The connectivity modelling approach outlined in this paper is especially useful for assessing whether there is broad community support for a particular connectivity initiative and whether this support extends to spatial awareness of important locations for connectivity. These large-scale initiatives often need local communities to provide, on a voluntary basis, labor, information, skills, and financial resources (Opdam et al. 2006). Targeting natural resource management (NRM) resources without the consideration of the socio-economic conditions under which communities value those resources can result in a significant political backlash to any NRM initiative (Parris et al. 2011). Additionally, through the inclusion of projected development data, we can assess whether the social values and preferences held by the community are in conflict or are compatible with those held by land use planners and the institutions they represent. A collaborative approach to connectivity planning would look to promote connectivity initiatives where connectivity, social values, and future development are compatible. Conservation practitioners have been reluctant to integrate local community values into conservation planning under the assumption that these values may impede, if not undermine, conservation efforts. However, the models presented here highlight how community values have the potential to leverage conservation and restoration of areas of natural significance. For example, conservation orientation scenario 2 was strongly aligned with the establishment of the east-west corridor in the Lower Hunter.
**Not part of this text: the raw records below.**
Lemma finish_reset_ok c frame fb c1 healthy dn : drive_inv c -> observed c frame (default zero_feedback fb) c1 healthy dn ->
  reset_result (dr c1) = S3_RESET_PENDING ->
  op_spec c (DCycle (Some frame) fb) (finish_reset c1 (frame_timestamp_us frame)).
Proof.
  intros I O Hp. destruct (cycle_observed _ _ _ _ _ _ I O) as (C1 & C2 & C3 & C4 & C5 & C6 & C7 & C8 & C9 & C10 & C11).
  rewrite C5 in Hp. pose proof (di_reset _ I Hp) as Hf. rewrite Hf in *. pose proof O as [[id Ed] (n & _ & Ec & _)].
  set (now := frame_timestamp_us frame).
  assert (Hact : obstacle_active (dr c1) = false).
  { destruct (obstacle_active (dr c1)) eqn:E; [| done]. destruct (C7 E) as (_ & E2 & _). congruence. }
  assert (Hnl : lifecycle (navigation (dr c1)) <> S3_RUN_ACTIVE).
  { pose proof (di_step _ I) as S. unfold in_step in S. rewrite Hf in S. symmetry in S. apply bool_decide_eq_false in S.
    destruct C10 as [E | [E _]]; congruence. }
  assert (G : forall c2, calls c2 = calls c1 -> d_configured (dr c2) = true -> obstacle_active (dr c2) = false ->
    nav_reachable (navigation (dr c2)) -> lifecycle (navigation (dr c2)) <> S3_RUN_ACTIVE -> running (d_state (dr c2)) = false ->
    (reset_result (dr c2) = S3_RESET_PENDING -> d_state (dr c2) = S3_DRIVE_FAULT) ->
    drive_edge c (DCycle (Some frame) fb) S3_DRIVE_FAULT (d_state (dr c2)) -> op_spec c (DCycle (Some frame) fb) c2).
  { intros c2 G1 G2 G3 G4 G5 G6 G7 G8. constructor; [constructor; try done | |].
    - unfold in_step. rewrite G6. by rewrite bool_decide_false.
    - intros _. unfold parked. rewrite G1. by apply C8.
    - intros E. congruence.
    - apply spends_weak, (reads_spends _ c c2 n). congruence.
    - by rewrite Hf. }
  assert (Stay : op_spec c (DCycle (Some frame) fb) c1) by (apply G; try done; rewrite ?C2; done || constructor).
  unfold finish_reset. fold now.
  case_if; [apply G; try done; change (d_state (dr (c1 <|| reset_result := S3_RESET_FAILED ||>))) with (d_state (dr c1)); rewrite C2; done || constructor |].
  destruct (_ || _) eqn:Eg; [exact Stay |].
  set (r := if bool_decide _ then _ else _).
  assert (Hr : nav_reachable r.2 /\ lifecycle r.2 <> S3_RUN_ACTIVE).
  { subst r. case_bool_decide; [| done]. split; [exact (nav_next _ (OpResetFault now) C6 Logic.I) |].
    destruct (reset_fault_edge (navigation (dr c1)) now) as [_ E]; [by apply reachable_inv |]. by inversion E; congruence. }
  destruct r as [ok n']. destruct Hr as [R' L']. cbn [snd] in *.
  case_if.
  - apply G; try done; change (d_state (dr (c1 <|| navigation := n' ||>))) with (d_state (dr c1)); rewrite ?C2; done || constructor.
  - apply G; try done. apply orb_false_iff in Eg as [Eg Eg3]. apply orb_false_iff in Eg as [Eg1 Eg2].
    apply negb_false_iff in Eg1, Eg2, Eg3. unfold feedback_fresh in Eg1. unfold motion_at_rest in Eg3. undecide.
    assert (FB : feedback (dr c1) = default zero_feedback fb) by (by rewrite Ed).
    assert (RU : reset_us (dr c1) = reset_us (dr c)) by (by rewrite Ed). rewrite FB, ?RU in *.
    destruct fb as [f |]; [| done]. by apply de_reset.
Qed.
(** ** What a poll may submit *)
Definition is_black (o : desk) : bool := negb (op_step (op o) mod 2 =? 0).
Inductive sendable (o : desk) (now : Z) (go : op_press_t) (st : s3_integration_status_t) : s3_control_kind_t -> Z -> Prop :=
| sd_reset : op_phase (op o) = OP_PHASE_CAL_PROMPT \/ op_phase (op o) = OP_PHASE_READY -> in_fault st = true ->
    pressed go = true -> sendable o now go st S3_CONTROL_RESET S3_SENSOR_BARCODE
| sd_surface : op_phase (op o) = OP_PHASE_CAL_PROMPT -> in_fault st = false -> pressed go = true ->
    sendable o now go st (if is_black o then S3_CONTROL_BLACK else S3_CONTROL_WHITE) (order_sensor (op_step (op o) / 2))
| sd_apply : op_phase (op o) = OP_PHASE_CAL_COLLECT -> is_black o = true -> awaiting_reply (op o) = false ->
    collecting st = false -> calibration_sensor st = order_sensor (op_step (op o) / 2) ->
    sendable o now go st S3_CONTROL_APPLY_CALIBRATION (order_sensor (op_step (op o) / 2))
| sd_start : op_phase (op o) = OP_PHASE_COUNTDOWN -> OP_COUNTDOWN_MS <= elapsed now (phase_ms (op o)) ->
    sendable o now go st S3_CONTROL_START S3_SENSOR_BARCODE.
Lemma send_sent o k s st now : sent (send accept o k s st now).2 = request k s :: sent o.
Proof. done. Qed.
Lemma poll_phase_sent o now go st : let o' := poll_phase accept o now go st in
  sent o' = sent o \/ exists k s, sent o' = request k s :: sent o /\ sendable o now go st k s.
Proof.
  cbv zeta. unfold poll_phase. destruct (op_phase (op o)) eqn:E.
  - left. by case_if.
  - unfold cal_prompt. cbv zeta. destruct (due_frame o now) as (D & _). destruct (in_fault st) eqn:Ef; destruct (pressed go) eqn:Eg;
      try (by left); right; unfold send; cbv zeta; eexists _, _.
    + split; [destruct (accept _); cbn; by rewrite D |]. apply sd_reset; auto.
    + split; [destruct (accept _); cbn; by rewrite D |]. by apply sd_surface.
  - unfold cal_collect. cbv zeta. destruct (awaiting_reply (op o)) eqn:Ew.
    { left. destruct (replied _ _) as [[] |]; try done. by case_if. }
    destruct (_ || _) eqn:Ec; [left; by case_if |]. fold (is_black o). destruct (is_black o) eqn:Eb; [| by left]. cbn [negb].
    right. unfold send. cbv zeta. eexists _, _. split; [by destruct (accept _) |].
    apply orb_false_iff in Ec as [Ec1 Ec2]. apply negb_false_iff, Z.eqb_eq in Ec2. by apply sd_apply.
  - left. unfold cal_apply. cbv zeta. destruct (replied _ _) as [[] |]; cbn [negb]; try done; by case_if.
  - unfold ready. cbv zeta. destruct (due_frame o now) as (D & _). destruct (in_fault st && pressed go) eqn:Ef.
    + right. apply andb_true_iff in Ef as [Ef Eg]. unfold send. cbv zeta. eexists _, _.
      split; [destruct (accept _); cbn; by rewrite D |]. apply sd_reset; auto.
    + left. by destruct go.
  - left. unfold reset_wait. destruct (replied _ _); [done | by case_if].
  - unfold countdown. cbv zeta. destruct (Z.leb_spec OP_COUNTDOWN_MS (elapsed now (phase_ms (op o)))) as [H | H].
    + right. unfold send. cbv zeta. eexists _, _. split; [by destruct (accept _) |]. by apply sd_start.
    + left. by case_if.
  - left. unfold start_wait. destruct (replied _ _) as [[] |]; try done. by case_if.
  - left. by case_if.
Qed.
Lemma poll_phase_countdown o now go st : let o' := poll_phase accept o now go st in
  op_phase (op o') = OP_PHASE_COUNTDOWN ->
  op_phase (op o) = OP_PHASE_COUNTDOWN /\ phase_ms (op o') = phase_ms (op o) \/
  op_phase (op o) = OP_PHASE_READY /\ go = OP_PRESS_SHORT /\ in_fault st = false /\ phase_ms (op o') = now.
Proof.
  cbv zeta. unfold poll_phase. destruct (op_phase (op o)) eqn:E.
  - by case_if.
  - unfold cal_prompt. cbv zeta. destruct (due_frame o now) as (_ & b & t & D). destruct (in_fault st); destruct (pressed go);
      unfold send; cbv zeta; try (destruct (accept _)); cbn; rewrite ?D; cbn; by rewrite ?E.
  - unfold cal_collect. cbv zeta. destruct (awaiting_reply (op o)).
    { destruct (replied _ _) as [[] |]; cbn; try done; [by rewrite E |]. case_if; [done | by rewrite E]. }
    destruct (_ || _); [case_if; [done | by rewrite E] |]. destruct (negb _); [done |]. cbn [negb].
    unfold send. cbv zeta. by destruct (accept _).
  - unfold cal_apply. cbv zeta. destruct (replied _ _) as [[] |]; cbn [negb]; try done; case_if; try done. by rewrite E.
  - unfold ready. cbv zeta. destruct (due_frame o now) as (_ & b & t & D). destruct (in_fault st) eqn:Ef; cbn [andb].
    + destruct (pressed go) eqn:Eg; [unfold send; cbv zeta; destruct (accept _); cbn; rewrite ?D; cbn; by rewrite ?E |].
      destruct go; [cbn; rewrite D; cbn; by rewrite E | discriminate Eg | discriminate Eg].
    + destruct go; [cbn; rewrite D; cbn; by rewrite E | | done]. intros _. by right.
  - unfold reset_wait, after_reset. destruct (replied _ _); [by destruct (reset_to_cal (op o)) |]. case_if; [by destruct (reset_to_cal (op o)) | by rewrite E].
  - intros H. left. split; [done |]. revert H. unfold countdown. cbv zeta. case_if; [unfold send; cbv zeta; by destruct (accept _) | by case_if].
  - unfold start_wait. destruct (replied _ _) as [[] |]; try done. case_if; [done | by rewrite E].
  - case_if; [done | by rewrite E].
Qed.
This study is useful for providing evidence to state and local government that public support exists across the region for conservation action within certain areas at a 2 km grid resolution. However, NRM groups may be required to ensure that property owners within those areas identified as having positive conservation orientation and importance for connectivity would be willing to engage in conservation activities. Ultimately, habitat connectivity efforts on private land will need to be negotiated based on the objectives of willing landholders. Additionally, at the property scale, there is the potential to address some of the impacts while allowing for development through the provision of structural connectivity elements within urban green spaces.

Further research is needed to investigate sources of uncertainty that are associated with social survey methods (Haslam and McGarty 2001; Lechner and Lefroy 2014), the ecological parameterization and ecological realism of the connectivity model (Sawyer et al. 2011), and the remote sensing data used to characterize vegetation (Lechner et al. 2012). The focus of the connectivity method used in this study was based on visualizing where connectivity was present using ecological thresholds. Future research focusing on a greater range of graph-metrics (Minor and Urban 2008) for quantifying connectivity used in conjunction with more complex methods simulating and assessing land use scenarios (Foltête et al. 2014) can provide a more comprehensive assessment of connectivity.

Conclusion

In this paper we presented an approach for assessing the potential effects of public conservation orientation and projected development on regional landscape connectivity. We found that scenarios that include positive conservation orientation result in greater landscape connectivity, particularly between the east and west regions of the Lower Hunter, a result that is spatially coincident with wildlife corridors identified in state government regional strategies. If the public’s conservation orientation, as measured through the PPGIS methods described herein, can actually be translated into conservation initiatives, the result will be enhanced regional landscape connectivity that is both ecologically beneficial as well as socially acceptable. Conservation action, especially in the case of connectivity planning, is likely to be more successful with community support. The results of this study highlight the potential of public support to leverage conservation outcomes related to landscape connectivity.